**Data supplied**.
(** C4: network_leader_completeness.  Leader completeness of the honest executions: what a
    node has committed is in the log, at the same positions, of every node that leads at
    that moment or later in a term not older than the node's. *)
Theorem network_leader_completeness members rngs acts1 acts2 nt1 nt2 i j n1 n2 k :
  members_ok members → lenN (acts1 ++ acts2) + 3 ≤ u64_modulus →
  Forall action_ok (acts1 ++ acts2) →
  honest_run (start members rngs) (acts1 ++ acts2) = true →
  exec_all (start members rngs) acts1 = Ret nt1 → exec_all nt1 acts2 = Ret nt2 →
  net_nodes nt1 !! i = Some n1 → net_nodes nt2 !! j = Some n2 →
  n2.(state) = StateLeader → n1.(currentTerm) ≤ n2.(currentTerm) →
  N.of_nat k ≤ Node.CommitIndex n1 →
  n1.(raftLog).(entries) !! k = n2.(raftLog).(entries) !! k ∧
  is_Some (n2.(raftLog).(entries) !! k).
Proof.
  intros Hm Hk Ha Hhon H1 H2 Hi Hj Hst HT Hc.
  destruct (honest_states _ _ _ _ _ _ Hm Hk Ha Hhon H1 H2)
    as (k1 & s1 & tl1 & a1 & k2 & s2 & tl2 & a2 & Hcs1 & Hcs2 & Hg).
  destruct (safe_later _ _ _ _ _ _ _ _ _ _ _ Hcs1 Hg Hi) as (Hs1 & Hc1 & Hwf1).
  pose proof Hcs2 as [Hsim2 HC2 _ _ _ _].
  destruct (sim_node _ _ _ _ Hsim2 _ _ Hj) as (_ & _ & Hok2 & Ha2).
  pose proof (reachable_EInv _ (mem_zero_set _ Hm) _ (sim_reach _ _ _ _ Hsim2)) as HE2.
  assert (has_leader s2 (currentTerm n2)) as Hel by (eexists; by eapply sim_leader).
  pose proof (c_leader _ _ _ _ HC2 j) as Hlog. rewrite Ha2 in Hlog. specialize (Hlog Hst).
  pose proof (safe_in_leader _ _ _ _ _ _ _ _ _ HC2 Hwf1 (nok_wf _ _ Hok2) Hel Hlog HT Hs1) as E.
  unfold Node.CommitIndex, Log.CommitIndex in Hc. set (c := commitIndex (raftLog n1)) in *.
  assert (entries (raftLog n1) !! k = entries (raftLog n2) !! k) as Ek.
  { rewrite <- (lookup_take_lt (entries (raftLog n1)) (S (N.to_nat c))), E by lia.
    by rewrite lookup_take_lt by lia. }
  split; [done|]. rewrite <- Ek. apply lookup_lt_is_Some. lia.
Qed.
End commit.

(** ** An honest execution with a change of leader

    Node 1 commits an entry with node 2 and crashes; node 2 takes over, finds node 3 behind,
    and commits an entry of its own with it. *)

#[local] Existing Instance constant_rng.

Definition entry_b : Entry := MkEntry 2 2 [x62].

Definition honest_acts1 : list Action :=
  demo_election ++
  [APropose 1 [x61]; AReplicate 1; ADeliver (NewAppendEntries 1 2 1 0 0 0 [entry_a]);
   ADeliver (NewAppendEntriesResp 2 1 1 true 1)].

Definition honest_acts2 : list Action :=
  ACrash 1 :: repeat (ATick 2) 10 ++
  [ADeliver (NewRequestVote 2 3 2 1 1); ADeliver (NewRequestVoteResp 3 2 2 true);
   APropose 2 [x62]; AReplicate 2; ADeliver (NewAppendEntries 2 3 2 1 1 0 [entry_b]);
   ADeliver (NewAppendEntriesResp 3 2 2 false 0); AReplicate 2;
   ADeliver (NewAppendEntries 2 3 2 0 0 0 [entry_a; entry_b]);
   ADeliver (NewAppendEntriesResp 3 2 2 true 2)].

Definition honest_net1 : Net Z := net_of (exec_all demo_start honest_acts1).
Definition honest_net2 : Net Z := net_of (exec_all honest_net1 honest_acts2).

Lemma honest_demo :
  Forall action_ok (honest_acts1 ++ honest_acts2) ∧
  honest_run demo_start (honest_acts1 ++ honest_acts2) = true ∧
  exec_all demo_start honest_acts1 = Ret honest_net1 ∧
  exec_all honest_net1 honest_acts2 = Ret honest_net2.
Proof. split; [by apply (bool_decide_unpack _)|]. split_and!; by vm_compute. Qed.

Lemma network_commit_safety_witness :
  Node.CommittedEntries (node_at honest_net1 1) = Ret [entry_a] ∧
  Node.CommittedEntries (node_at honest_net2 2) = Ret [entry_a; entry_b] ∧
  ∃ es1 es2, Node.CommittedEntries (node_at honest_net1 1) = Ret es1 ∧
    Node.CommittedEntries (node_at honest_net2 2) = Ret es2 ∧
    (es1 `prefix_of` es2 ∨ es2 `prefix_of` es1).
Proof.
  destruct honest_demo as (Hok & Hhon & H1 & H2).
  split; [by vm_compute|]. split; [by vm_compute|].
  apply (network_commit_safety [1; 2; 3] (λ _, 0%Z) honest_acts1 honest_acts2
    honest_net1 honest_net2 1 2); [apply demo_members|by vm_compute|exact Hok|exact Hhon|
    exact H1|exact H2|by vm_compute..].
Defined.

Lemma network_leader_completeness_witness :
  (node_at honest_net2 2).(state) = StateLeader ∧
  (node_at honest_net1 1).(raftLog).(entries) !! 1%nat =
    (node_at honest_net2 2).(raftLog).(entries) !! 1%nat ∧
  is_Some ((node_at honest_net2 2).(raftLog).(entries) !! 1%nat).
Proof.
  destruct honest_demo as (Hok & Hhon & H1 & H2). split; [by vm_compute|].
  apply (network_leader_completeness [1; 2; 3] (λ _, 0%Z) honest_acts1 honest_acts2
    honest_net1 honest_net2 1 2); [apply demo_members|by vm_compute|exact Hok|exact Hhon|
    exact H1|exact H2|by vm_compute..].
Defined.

**To do**. In the data above, retype exactly and only the lines between the one holding "is_Some (n2.(raftLog).(entries) !! k)." and the one holding "c))), E by lia.", inclusive.

**Answer to this problem**.
  is_Some (n2.(raftLog).(entries) !! k).
Proof.
  intros Hm Hk Ha Hhon H1 H2 Hi Hj Hst HT Hc.
  destruct (honest_states _ _ _ _ _ _ Hm Hk Ha Hhon H1 H2)
    as (k1 & s1 & tl1 & a1 & k2 & s2 & tl2 & a2 & Hcs1 & Hcs2 & Hg).
  destruct (safe_later _ _ _ _ _ _ _ _ _ _ _ Hcs1 Hg Hi) as (Hs1 & Hc1 & Hwf1).
  pose proof Hcs2 as [Hsim2 HC2 _ _ _ _].
  destruct (sim_node _ _ _ _ Hsim2 _ _ Hj) as (_ & _ & Hok2 & Ha2).
  pose proof (reachable_EInv _ (mem_zero_set _ Hm) _ (sim_reach _ _ _ _ Hsim2)) as HE2.
  assert (has_leader s2 (currentTerm n2)) as Hel by (eexists; by eapply sim_leader).
  pose proof (c_leader _ _ _ _ HC2 j) as Hlog. rewrite Ha2 in Hlog. specialize (Hlog Hst).
  pose proof (safe_in_leader _ _ _ _ _ _ _ _ _ HC2 Hwf1 (nok_wf _ _ Hok2) Hel Hlog HT Hs1) as E.
  unfold Node.CommitIndex, Log.CommitIndex in Hc. set (c := commitIndex (raftLog n1)) in *.
  assert (entries (raftLog n1) !! k = entries (raftLog n2) !! k) as Ek.
  { rewrite <- (lookup_take_lt (entries (raftLog n1)) (S (N.to_nat c))), E by lia.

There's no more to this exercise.